→ **Exercise details**:
Set down exactly the entries below, beginning at their first line and ending at the line with "Definition ROOT_RESPONSE_TTL : Z := secs 90.".

→ **Input material**:
(* ===== verification/TransportHealth.v ===== *)
(** * Registration schedule and endpoint health ([meshlaked/src/transport_health.rs])

    When the agent registers again with a root or relay, and which endpoints it
    takes to be alive.  Durations and instants are nanoseconds. *)
From S2P Require Import Prelude Net Text Ext Model.
#[local] Open Scope Z_scope.

Definition RELAY_ACKNOWLEDGEMENT_TTL : Z := secs 45.
Definition ROOT_RESPONSE_TTL : Z := secs 90.
Definition REGISTRATION_BASE_DELAY : Z := secs 20.
Definition REGISTRATION_MAX_DELAY : Z := secs 120.

(** ** [SocketAddr::to_string], as bytes *)
Definition digit (d : Z) : Z := if d <? 10 then 48 + d else 87 + d.
(** The digits of [n] in a base, most significant first, without leading zeros;
    [fuel] bounds their number. *)
Fixpoint digits (fuel : nat) (base n : Z) (acc : bytes) : bytes :=
  match fuel with
  | O => acc
  | S fuel =>
      let acc := digit (n mod base) :: acc in
      if n / base =? 0 then acc else digits fuel base (n / base) acc
  end.
Definition display_decimal (n : Z) : bytes := digits 20 10 n [].
Definition display_hex (n : Z) : bytes := digits 4 16 n [].
Fixpoint join (separator : bytes) (l : list bytes) : bytes :=
  match l with
  | [] => []
  | [x] => x
  | x :: l => x ++ separator ++ join separator l
  end.
Definition display_ipv4 (a : Z) : bytes := join [46] (map display_decimal (be_bytes 4 a)).
Definition ipv6_segments (a : Z) : list Z :=
  map (λ i, (a / 65536 ^ (7 - Z.of_nat i)) mod 65536) (seq 0 8).
(** The first longest run of zero segments: start and length. *)
Fixpoint longest_zeros (i : nat) (longest current : nat * nat) (l : list Z) : nat * nat :=
  match l with
  | [] => longest
  | s :: l =>
      if s =? 0 then
        let current := if (current.2 =? 0)%nat then (i, 1%nat) else (current.1, S current.2) in
        longest_zeros (S i) (if (longest.2 <? current.2)%nat then current else longest) current l
      else longest_zeros (S i) longest (0, 0)%nat l
  end.
Definition display_segments (l : list Z) : bytes := join [58] (map display_hex l).
Definition display_ipv6 (a : Z) : bytes :=
  if a / 2 ^ 32 =? 65535 then bytes_of_string "::ffff:" ++ display_ipv4 (a mod 2 ^ 32)
  else
    let l := ipv6_segments a in
    let '(start, n) := longest_zeros 0 (0, 0)%nat (0, 0)%nat l in
    if (1 <? n)%nat
    then display_segments (take start l) ++ [58; 58] ++ display_segments (drop (start + n) l)
    else display_segments l.
Definition display_socket (s : SocketAddr) : bytes :=
  match s with
  | SA4 ip port => display_ipv4 ip ++ [58] ++ display_decimal port
  | SA6 ip port _ scope_id =>
      [91] ++ display_ipv6 ip
        ++ (if scope_id =? 0 then [] else [37] ++ display_decimal scope_id)
        ++ [93; 58] ++ display_decimal port
  end.
Example display_socket_samples :
  display_socket (SA4 (from_be [192; 0; 2; 7]) 51820) = bytes_of_string "192.0.2.7:51820"
  ∧ display_socket (SA6 (0x20010db8 * 2 ^ 96 + 1) 80 0 0) = bytes_of_string "[2001:db8::1]:80"
  ∧ display_socket (SA6 0 65535 0 3) = bytes_of_string "[::%3]:65535"
  ∧ display_socket (SA6 (65535 * 2 ^ 32 + from_be [10; 0; 0; 1]) 1 0 0)
    = bytes_of_string "[::ffff:10.0.0.1]:1".
Proof. by vm_compute. Qed.

(** ** Retry delays *)
Definition FNV_OFFSET : Z := 0xcbf29ce484222325.
Definition FNV_PRIME : Z := 0x100000001b3.
Definition hash_byte (hash byte : Z) : Z := wrap64 (Z.lxor hash byte * FNV_PRIME).

Definition base_seconds (consecutive_failures : Z) : Z :=
  let exponent := Z.min consecutive_failures 3 in
  Z.min (Z.min (as_secs REGISTRATION_BASE_DELAY * Z.shiftl 1 exponent) u64_max)
    (as_secs REGISTRATION_MAX_DELAY).
Definition registration_retry_delay (seed : bytes) (consecutive_failures : Z) : Z :=
  let base := base_seconds consecutive_failures in
  let hash := foldl hash_byte (Z.lxor FNV_OFFSET consecutive_failures) seed in
  let jitter_limit := Z.max (base / 4) 1 in
  secs (Z.min (sat_add64 base (hash mod (jitter_limit + 1))) (as_secs REGISTRATION_MAX_DELAY)).

Inductive RegistrationServiceKind : Type := ServiceRoot | ServiceRelay.

Section transport_health.
Context `{UuidLib} `{HashOrder}.

Record RegistrationTarget : Type := mkRegistrationTarget {
  rt_network_id : NetworkId;
  rt_endpoint : SocketAddr;
  rt_kind : RegistrationServiceKind;
}.
Definition registration_seed (device_id : DeviceId) (target : RegistrationTarget) : bytes :=
  be_bytes 8 (foldl hash_byte FNV_OFFSET
    (device_bytes device_id ++ network_bytes (rt_network_id target)
       ++ display_socket (rt_endpoint target)
       ++ [match rt_kind target with ServiceRoot => 1 | ServiceRelay => 2 end])).

Record RegistrationSchedule : Type := mkRegistrationSchedule {
  rs_seed : bytes;
  rs_consecutive_failures : Z;
  rs_awaiting_since : option Z;
  rs_next_attempt : Z;
  rs_last_delay : Z;
}.
Definition schedule_new (device_id : DeviceId) (target : RegistrationTarget) (now : Z)
    : RegistrationSchedule :=
  mkRegistrationSchedule (registration_seed device_id target) 0 None now 0.
Definition is_due (s : RegistrationSchedule) (now : Z) : bool :=
  is_none (rs_awaiting_since s) && (rs_next_attempt s <=? now).
Definition mark_sent (s : RegistrationSchedule) (now : Z) : RegistrationSchedule :=
  mkRegistrationSchedule (rs_seed s) (rs_consecutive_failures s) (Some now) (rs_next_attempt s)
    (rs_last_delay s).
Definition schedule_next (s : RegistrationSchedule) (failures now : Z) : RegistrationSchedule :=
  let delay := registration_retry_delay (rs_seed s) failures in
  mkRegistrationSchedule (rs_seed s) failures None (now + delay) delay.
Definition mark_send_failure (s : RegistrationSchedule) (now : Z) : RegistrationSchedule :=
  schedule_next s (sat_add8 (rs_consecutive_failures s) 1) now.
Definition expire_if_timed_out (s : RegistrationSchedule) (now timeout : Z)
    : RegistrationSchedule * bool :=
  match rs_awaiting_since s with
  | None => (s, false)
  | Some sent =>
      if duration_since now sent <? timeout then (s, false)
      else (mark_send_failure s now, true)
  end.
Definition schedule_mark_success (s : RegistrationSchedule) (now : Z) : RegistrationSchedule :=
  schedule_next s 0 now.

(** ** Endpoint health, scoped by network *)
Record EndpointHealthTable : Type := mkEndpointHealthTable {
  eh_relay_acknowledgements : gmap (NetworkId * SocketAddr) Z;
  eh_root_responses : gmap (NetworkId * SocketAddr) Z;
}.
Definition EndpointHealthTable_default : EndpointHealthTable := mkEndpointHealthTable ∅ ∅.
Definition mark_relay_acknowledged (h : EndpointHealthTable) (network_id : NetworkId)
    (endpoint : SocketAddr) (now : Z) : EndpointHealthTable :=
  mkEndpointHealthTable (<[(network_id, endpoint) := now]> (eh_relay_acknowledgements h))
    (eh_root_responses h).
Definition mark_root_responsive (h : EndpointHealthTable) (network_id : NetworkId)
    (endpoint : SocketAddr) (now : Z) : EndpointHealthTable :=
  mkEndpointHealthTable (eh_relay_acknowledgements h)
    (<[(network_id, endpoint) := now]> (eh_root_responses h)).
Definition relay_is_healthy (h : EndpointHealthTable) (network_id : NetworkId)
    (endpoint : SocketAddr) (now : Z) : bool :=
  is_some_and (eh_relay_acknowledgements h !! (network_id, endpoint))
    (λ seen, duration_since now seen <? RELAY_ACKNOWLEDGEMENT_TTL).
Definition root_is_responsive (h : EndpointHealthTable) (network_id : NetworkId)
    (endpoint : SocketAddr) (now : Z) : bool :=
  is_some_and (eh_root_responses h !! (network_id, endpoint))
    (λ seen, duration_since now seen <? ROOT_RESPONSE_TTL).

Definition add_requirement (requirements : gmap SocketAddr (list NetworkId))
    (entry : NetworkId * SocketAddr) : gmap SocketAddr (list NetworkId) :=
  let networks := default [] (requirements !! entry.2) in
  <[entry.2 := if contains entry.1 networks then networks else networks ++ [entry.1]]>
    requirements.
Definition aggregate_configured_endpoints (configured : list (NetworkId * SocketAddr))
    (is_healthy : NetworkId → SocketAddr → bool) : list SocketAddr :=
  omap (λ '(endpoint, networks),
      if forallb (λ network_id, is_healthy network_id endpoint) networks
      then Some endpoint else None)
    (hash_iter (foldl add_requirement ∅ configured)).
Definition healthy_relay_endpoints (h : EndpointHealthTable)
    (configured : list (NetworkId * SocketAddr)) (now : Z) : list SocketAddr :=
  aggregate_configured_endpoints configured (λ n e, relay_is_healthy h n e now).
Definition responsive_root_endpoints (h : EndpointHealthTable)
    (configured : list (NetworkId * SocketAddr)) (now : Z) : list SocketAddr :=
  aggregate_configured_endpoints configured (λ n e, root_is_responsive h n e now).

(** The configured order is the priority order. *)
Definition select_relay_endpoint (network_id : NetworkId) (configured : list SocketAddr)
    (h : EndpointHealthTable) (now : Z) (require_authenticated_health : bool)
    : option SocketAddr :=
  match List.find (λ endpoint, relay_is_healthy h network_id endpoint now) configured with
  | Some endpoint => Some endpoint
  | None => if require_authenticated_health then None else head configured
  end.
End transport_health.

→ **Expected answer**:
(* ===== verification/TransportHealth.v ===== *)
(** * Registration schedule and endpoint health ([meshlaked/src/transport_health.rs])

    When the agent registers again with a root or relay, and which endpoints it
    takes to be alive.  Durations and instants are nanoseconds. *)
From S2P Require Import Prelude Net Text Ext Model.
#[local] Open Scope Z_scope.

Definition RELAY_ACKNOWLEDGEMENT_TTL : Z := secs 45.
Definition ROOT_RESPONSE_TTL : Z := secs 90.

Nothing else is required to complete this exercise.